Так Саймон Клоуд представлял себе будущие события, но в жизни сложилось иначе: миссис Спрагг оказалась всё же банальной обманщицей и, конечно, не могла ничего узнать о судьбе пропавшего завещания. Можно сказать, что посмертная проверка, устроенная ей Саймоном Клоудом, окончательно её разоблачила. Мы не можем обоснованно решить вопрос о том, считался ли мистер Клоуд в своём плане с такой возможностью, - мне кажется, что правдоподобнее предполагать его полную уверенность в способностях и честности миссис Спрагг. Однако, стремясь убедить в этом всех сомневающихся, Клоуд построил безупречный план эксперимента и фактически поставил получение наследства миссис Спрагг в зависимость от результатов этой проверки. По плану мистера Клоуда торжество миссис Спрагг должно было стать и разъяснением тайны исчезнувшего завещания. Но, так как это торжество не состоялось, загадка осталась неразгаданной. И хотя в материальном плане всё произошло в соответствии с ожиданиями читателя, прозорливость которого объясняется его знакомством с классической детективной схемой, и приз (наследство) достался честным героям рассказа, а мошенники понесли сокрушительное поражение, до выяснения разгадки “таинственного исчезновения завещания старика Клоуда” мы не можем говорить о полном торжестве справедливости: мошенничество миссис Спрагг не доказано, а те, кого мы считаем честными людьми, остаются под подозрением.

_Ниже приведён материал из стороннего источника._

(** * The sqlite binding of grumble (pkg/sqlite/sqlite.go)

    A shallow embedding of the Go wrapper around the SQLite C interface.
    The C library is an external collaborator: every C function the
    wrapper calls is a constructor of [call], an [Engine] answers the
    calls, and the wrapper's functions run in a state monad over a
    [World] that holds the engine, the Go heap of [Conn] structs and the
    log of everything the wrapper did to the outside.

    Integers are kept in [Z]: the wrapper only converts between Go's [int]
    and C's [int], which have the same width in the Go release the code
    is written for, and does no arithmetic on them beyond a length or an
    index plus one. *)

From Stdlib Require Import ZArith Ascii String List Lia.
From stdpp Require Import base relations gmap list strings pretty.

Local Open Scope string_scope.
Local Open Scope list_scope.
Local Open Scope Z_scope.

(** ** Error taxonomy *)

(** [errText]: the Go map from status code to canonical text. *)
Definition errText : gmap Z string :=
  list_to_map
    [ (1, "SQL error or missing database");
      (2, "Internal logic error in SQLite");
      (3, "Access permission denied");
      (4, "Callback routine requested an abort");
      (5, "The database file is locked");
      (6, "A table in the database is locked");
      (7, "A malloc() failed");
      (8, "Attempt to write a readonly database");
      (9, "Operation terminated by sqlite3_interrupt()*/");
      (10, "Some kind of disk I/O error occurred");
      (11, "The database disk image is malformed");
      (12, "NOT USED. Table or record not found");
      (13, "Insertion failed because database is full");
      (14, "Unable to open the database file");
      (15, "NOT USED. Database lock protocol error");
      (16, "Database is empty");
      (17, "The database schema changed");
      (18, "String or BLOB exceeds size limit");
      (19, "Abort due to constraint violation");
      (20, "Data type mismatch");
      (21, "Library used incorrectly");
      (22, "Uses OS features not supported on host");
      (23, "Authorization denied");
      (24, "Auxiliary database format error");
      (25, "2nd parameter to sqlite3_bind out of range");
      (26, "File opened that is not a database file");
      (100, "sqlite3_step() has another row ready");
      (101, "sqlite3_step() has finished executing") ].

Только разгадка, как и требует традиционная сюжетная схема, может снять все сомнения в этих вопросах, одновременно принося читателю и эстетическое, и моральное удовлетворение.

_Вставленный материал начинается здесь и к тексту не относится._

(** ** The port index stays inside the port-name table *)

Lemma exec_port_in_range (o : op) (s : gameplan_state) :
  port_in_range s → port_in_range (state_of (exec o s)).
Proof.
  unfold port_in_range. intros Hs.
  destruct o as [data| |st|st|data|st|st| |]; cbn.
  - destruct (io_select_w_port data s) as [->|Hin]; [exact Hs|].
    unfold select_codes in Hin.
    set (q := m_current_port _) in *. clearbody q.
    set_unfold. intuition (simplify_eq; lia).
  - exact Hs.
  - exact Hs.
  - unfold audio_reset_w, when. destruct (st =? 0); exact Hs.
  - exact Hs.
  - exact Hs.
  - unfold r6532_irq, when. destruct (st =? ASSERT_LINE); exact Hs.
  - exact Hs.
  - lia.
Qed.

Lemma run_port_in_range (ops : list op) (s : gameplan_state) :
  port_in_range s → port_in_range (state_of (run ops s)).
Proof.
  revert s. induction ops as [|o rest IH]; intros s Hs; [exact Hs|].
  specialize (IH _ (exec_port_in_range o s Hs)).
  cbn [run]. unfold mbind, M_bind, state_of in *.
  destruct (exec o s) as [[[] s1] t1]. cbn in IH |- *.
  destruct (run rest s1) as [[[] s2] t2]. exact IH.
Qed.

Lemma run_after_machine_reset (ops : list op) (s : gameplan_state) :
  state_of (run (op_machine_reset :: ops) s)
  = state_of (run ops (state_of (machine_reset s))).
Proof.
  cbn [run exec]. unfold mbind, M_bind, state_of. cbn.
  by destruct (run ops _) as [[[] s2] t2].
Qed.

(** C9. After [machine_reset], whatever handlers run afterwards, the
    current port is between 0 and 5 and the look-up in the six-entry
    port-name table made by [io_port_r] is inside the table. *)
Theorem current_port_in_bounds (ops : list op) (s : gameplan_state) :
  port_in_range (state_of (run (op_machine_reset :: ops) s))
  ∧ is_Some (array_at portnames
               (m_current_port (state_of (run (op_machine_reset :: ops) s)))).
Proof.
  assert (Hr : port_in_range (state_of (run (op_machine_reset :: ops) s))).
  { rewrite run_after_machine_reset. apply run_port_in_range.
    unfold port_in_range. cbn. lia. }
  split; [exact Hr|].
  unfold port_in_range in Hr.
  set (q := m_current_port _) in *. clearbody q.
  assert (Hq : q = 0 ∨ q = 1 ∨ q = 2 ∨ q = 3 ∨ q = 4 ∨ q = 5) by lia.
  destruct Hq as [->|[->|[->|[->|[->| ->]]]]]; cbn; eauto.
Qed.

(** ** Coin line *)

Lemma run_cons_calls (o : op) (rest : list op) (s : gameplan_state) :
  calls (run (o :: rest) s)
  = calls (exec o s) ++ calls (run rest (state_of (exec o s))).
Proof.
  cbn [run]. unfold mbind, M_bind, calls, state_of.
  destruct (exec o s) as [[[] s1] t1]. cbn.
  by destruct (run rest s1) as [[[] s2] t2].
Qed.

Lemma inverted_level (state : Z) :
  is_level state →
  (Z.land (Z.lnot state) 1 = 1 ↔ state = 0)
  ∧ (Z.land (Z.lnot state) 1 = 0 ↔ state = 1).
Proof. intros [->| ->]; eval_land; lia. Qed.

Lemma coin_counter_w_edge (prev l : Z) (b : bookkeeping.t) :
  is_level prev → is_level l →
  bookkeeping.lastcoin b 0 = Z.land (Z.lnot prev) 1 →
  let b' := bookkeeping.coin_counter_w 0 (Z.land (Z.lnot l) 1) b in
  bookkeeping.coin_count b' 0
  = bookkeeping.coin_count b 0
    + (if (prev =? 1) && (l =? 0) then 1 else 0)
  ∧ bookkeeping.lastcoin b' 0 = Z.land (Z.lnot l) 1.
Proof.
  intros [->| ->] [->| ->] Hlast; cbn -[Z.add Z.land Z.lnot];
    rewrite Hlast; eval_land; cbn -[Z.add];
    rewrite ?fn_lookup_insert; split; (lia || reflexivity).
Qed.

(** C6. [coin_w] hands bit 0 of the inverted line level to the coin
    counter of channel 0: the counter is given an active level exactly
    when the line is low, and over any sequence of line levels the count
    of channel 0 goes up by one for each high-to-low transition of the
    line. *)
Theorem coin_w_counts_falling_edges
    (prev : Z) (levels : list Z) (s : gameplan_state) (b : bookkeeping.t) :
  is_level prev →
  Forall is_level levels →
  bookkeeping.lastcoin b 0 = Z.land (Z.lnot prev) 1 →
  (∀ state, coin_w state s
            = (tt, s, [bookkeeping_coin_counter_w 0 (Z.land (Z.lnot state) 1)]))
  ∧ Forall (λ l, Z.land (Z.lnot l) 1 = 1 ↔ l = 0) levels
  ∧ bookkeeping.coin_count
      (bookkeeping_after (calls (run (op_coin_w <$> levels) s)) b) 0
    = bookkeeping.coin_count b 0 + falling_edges prev levels.
Proof.
  intros Hprev Hlevels Hlast.
  split; [reflexivity|]. split.
  { eapply List.Forall_impl; [|exact Hlevels].
    intros l Hl. apply (inverted_level l Hl). }
  revert prev b Hprev Hlast.
  induction Hlevels as [|l rest Hl Hrest IH]; intros prev b Hprev Hlast.
  { cbn. lia. }
  rewrite fmap_cons, run_cons_calls.
  unfold bookkeeping_after. rewrite fold_left_app.
  change (state_of (exec (op_coin_w l) s)) with s.
  change (calls (exec (op_coin_w l) s))
    with [bookkeeping_coin_counter_w 0 (Z.land (Z.lnot l) 1)].
  cbn [fold_left bookkeeping_step].
  destruct (coin_counter_w_edge prev l b Hprev Hl Hlast) as [Hcount Hlast'].
  specialize (IH l _ Hl Hlast'). unfold bookkeeping_after in IH.
  rewrite IH, Hcount. cbn [falling_edges]. lia.
Qed.

(** ** Audio CPU reset line *)

(** C1, as the code has it. At level 0 [audio_reset_w] asserts the reset
    input of the audio CPU, then resets the RIOT to its power-on state,
    then asks for an interleave boost with zero initial delay and a
    duration of 10 microseconds, in this order; at any other level it
    only clears the reset input. The driver fields are untouched. *)
Theorem audio_reset_w_sequence
    (state : Z) (s : gameplan_state) (r : riot6532.t) :
  audio_reset_w state s
  = (tt, s,
     if state =? 0
     then [audiocpu_set_input_line INPUT_LINE_RESET ASSERT_LINE;
           riot_reset;
           scheduler_boost_interleave attotime.zero (attotime.from_usec 10)]
     else [audiocpu_set_input_line INPUT_LINE_RESET CLEAR_LINE])
  ∧ riot_after (calls (audio_reset_w state s)) r
    = (if state =? 0 then riot_power_on else r)
  ∧ attotime.as_usec attotime.zero = 0
  ∧ 10 ≤ attotime.as_usec (attotime.from_usec 10) < 100.
Proof.
  unfold audio_reset_w, truthy, when.
  destruct (state =? 0); cbn; repeat split; lia.
Qed.

(** C10. At every nonzero level [audio_reset_w] only clears the reset
    input of the audio CPU: it makes no call on the RIOT, whose state
    stays as it was, asks for no interleave boost, and leaves the driver
    fields alone. *)
Theorem audio_reset_w_nonzero
    (state : Z) (s : gameplan_state) (r : riot6532.t) :
  state ≠ 0 →
  audio_reset_w state s
  = (tt, s, [audiocpu_set_input_line INPUT_LINE_RESET CLEAR_LINE])
  ∧ filter is_riot_call (calls (audio_reset_w state s)) = []
  ∧ riot_after (calls (audio_reset_w state s)) r = r
  ∧ filter is_boost (calls (audio_reset_w state s)) = [].
Proof.
  intros Hne. apply Z.eqb_neq in Hne.
  unfold audio_reset_w, truthy, when. rewrite Hne. by cbn.
Qed.

(** ** RIOT interrupt line *)

(** C7. [r6532_irq] first forwards its level, as it is, to input line 0
    of the audio CPU, for every level; an interleave boost follows
    exactly when the level is [ASSERT_LINE], hence never when the
    interrupt is cleared. *)
Theorem r6532_irq_forwards_and_boosts (state : Z) (s : gameplan_state) :
  ASSERT_LINE ≠ CLEAR_LINE →
  r6532_irq state s
  = (tt, s,
     audiocpu_set_input_line 0 state
     :: (if state =? ASSERT_LINE
         then [scheduler_boost_interleave
                 attotime.zero (attotime.from_usec 10)]
         else []))
  ∧ head (calls (r6532_irq state s)) = Some (audiocpu_set_input_line 0 state)
  ∧ (filter is_boost (calls (r6532_irq state s)) ≠ [] ↔ state = ASSERT_LINE)
  ∧ (state = CLEAR_LINE → filter is_boost (calls (r6532_irq state s)) = []).
Proof.
  intros Hlines.
  unfold r6532_irq, when.
  destruct (Z.eqb_spec state ASSERT_LINE) as [->|Hne]; cbn.
  - by repeat split.
  - by repeat split.
Qed.

(** ** Command latch *)

Lemma testbit_byte_high (k n : Z) :
  0 ≤ k < 256 → 8 ≤ n → Z.testbit k n = false.
Proof.
  intros Hk Hn. destruct (decide (k = 0)) as [->|Hk0].
  - apply Z.bits_0.
  - apply Z.bits_above_log2; [lia|].
    assert (Z.log2 k < 8); [|lia].
    apply Z.log2_lt_pow2; lia.
Qed.

(** Bit-by-bit equality of two bytes built from [Z.land], [Z.lor] and
    [Z.lnot] over variables and the literals 0x7f, 0x80 and 0xff. *)
Ltac forget_bits :=
  repeat match goal with
         | |- context [Z.testbit ?x ?n] =>
             is_var x; generalize (Z.testbit x n); intro
         end.

Ltac byte_bits :=
  apply Z.bits_inj'; intros n Hn;
  repeat first [ rewrite Z.land_spec | rewrite Z.lor_spec
               | rewrite Z.lnot_spec by exact Hn ];
  destruct (Z_lt_ge_dec n 8) as [Hlt|Hge];
  [ assert (Hcases : n = 0 ∨ n = 1 ∨ n = 2 ∨ n = 3
                     ∨ n = 4 ∨ n = 5 ∨ n = 6 ∨ n = 7) by lia;
    destruct_or!; subst n; forget_bits;
    repeat match goal with b : bool |- _ => destruct b end; reflexivity
  | rewrite ?(testbit_byte_high 0xff n), ?(testbit_byte_high 0x7f n),
      ?(testbit_byte_high 0x80 n) by lia;
    forget_bits;
    repeat match goal with b : bool |- _ => destruct b end; reflexivity ].

Lemma masked_write_0x7f (old data : Z) :
  uint8 (Z.lor (Z.land old (Z.lnot 0x7f)) (Z.land data 0x7f))
  = Z.lor (Z.land old 0x80) (Z.land data 0x7f).
Proof. unfold uint8. byte_bits. Qed.

Lemma masked_write_0x80 (old data : Z) :
  uint8 (Z.lor (Z.land old (Z.lnot 0x80)) (Z.land data 0x80))
  = Z.lor (Z.land old 0x7f) (Z.land data 0x80).
Proof. unfold uint8. byte_bits. Qed.

Lemma masked_writes_commute (old c d : Z) :
  uint8 (Z.lor
           (Z.land (uint8 (Z.lor (Z.land old (Z.lnot 0x7f)) (Z.land c 0x7f)))
                   (Z.lnot 0x80))
           (Z.land d 0x80))
  = uint8 (Z.lor
             (Z.land (uint8 (Z.lor (Z.land old (Z.lnot 0x80)) (Z.land d 0x80)))
                     (Z.lnot 0x7f))
             (Z.land c 0x7f)).
Proof. unfold uint8. byte_bits. Qed.

(** C3. The command write replaces bits 0-6 of the port-A latch of the
    RIOT and keeps bit 7; the trigger write, for a line level [v],
    replaces bit 7 and keeps bits 0-6. *)
Theorem audio_latch_masked_writes
    (c v : Z) (s : gameplan_state) (r : riot6532.t) :
  is_level v →
  riot6532.port_a_in (riot_after (calls (audio_cmd_w c s)) r)
  = Z.lor (Z.land (riot6532.port_a_in r) 0x80) (Z.land c 0x7f)
  ∧ riot6532.port_a_in (riot_after (calls (audio_trigger_w v s)) r)
    = Z.lor (Z.land (riot6532.port_a_in r) 0x7f) (Z.shiftl v 7).
Proof.
  intros Hv. split.
  - apply masked_write_0x7f.
  - cbn [audio_trigger_w emit calls snd riot_after fold_left riot_step
           riot6532.porta_in_set riot6532.port_a_in].
    rewrite masked_write_0x80.
    by destruct Hv as [->| ->].
Qed.

(** C4. The command write and the trigger write commute: in either
    order they leave the same byte in the port-A latch, for every
    starting latch, command byte and trigger level. *)
Theorem audio_latch_writes_commute
    (c v : Z) (s : gameplan_state) (r : riot6532.t) :
  riot_after (calls ((audio_cmd_w c;; audio_trigger_w v) s)) r
  = riot_after (calls ((audio_trigger_w v;; audio_cmd_w c) s)) r.
Proof.
  cbn [calls snd riot_after fold_left riot_step].
  unfold riot_after, calls, audio_cmd_w, audio_trigger_w, emit, mbind, M_bind.
  cbn [snd app fold_left riot_step riot6532.porta_in_set riot6532.port_a_in].
  apply (f_equal riot6532.mk), masked_writes_commute.
Qed.

(** ** Sequences of handlers *)

Lemma run_cons_state (o : op) (rest : list op) (s : gameplan_state) :
  state_of (run (o :: rest) s) = state_of (run rest (state_of (exec o s))).
Proof.
  cbn [run]. unfold mbind, M_bind, state_of.
  destruct (exec o s) as [[[] s1] t1]. cbn.
  by destruct (run rest s1) as [[[] s2] t2].
Qed.

Lemma run_app_state (ops1 ops2 : list op) (s : gameplan_state) :
  state_of (run (ops1 ++ ops2) s)
  = state_of (run ops2 (state_of (run ops1 s))).
Proof.
  revert s. induction ops1 as [|o rest IH]; intros s; [reflexivity|].
  rewrite <- app_comm_cons, !run_cons_state. apply IH.
Qed.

Такова разгадка № 2 в рассказе “Мотив против возможности”. Её существование (хотя бы и скрытое) позволяет отнести загадку этого рассказа к числу наилучших загадок в наследии Агаты Кристи. Разрешение данного в ней противоречия, которое на первый взгляд кажется совершенно неразрешимым, сочетает в себе очевидную простоту и полную неожиданность, а именно это сочетание и гарантирует высшее эстетическое удовлетворение читателя . Мнимая неразрешимость загадки строится на том, что рядовой читатель, как бы он не относился к различным “загадочным явлениям в мире психики”, в своей повседневной жизни, а, следовательно, и в своих рассуждениях фактически не считается с возможностью общения с душами усопших; он либо вообще отвергает такую возможность, либо теоретически признает возможность таких явлений, но рассматривает их как особую сферу реальности, как нечто таинственное, чудесное, паранормальное. Можно сказать, что читатели детективов в массе своей стихийные материалисты: трансляция футбольного матча по телевидению для них обыденное явление, а общение с духом Наполеона - чудесное, хотя большинство телезрителей представляет себе устройство телевизора так же туманно, как и способ существования душ в загробном мире. Благодаря этому спиритические сеансы находятся для нас в одной плоскости, а обыденная жизнь - в другой, и эти плоскости практически не пересекаются в нашем сознании. Пока такого пересечения не происходит, загадка остается для нас неразрешимой. Но достаточно стать на точку зрения человека, который не только теоретически “верит” в спиритизм, но и фактически исходит из этой веры в своих поступках, как все события легко укладываются в осмысленную картину, и у читателя, только что недоумевавшего, как же такое может быть, появляется ощущение, что по-иному и быть не могло, настолько естественно ход событий вытекает из характера и мотивов главного действующего лица услышанной нами истории. Отсюда впечатление художественной завершенности, гармоничности и элегантности загадки, на которой построен сюжет рассказа. Это одна из тех загадок, которые создали Агате Кристи репутацию непревзойдённого мастера детектива.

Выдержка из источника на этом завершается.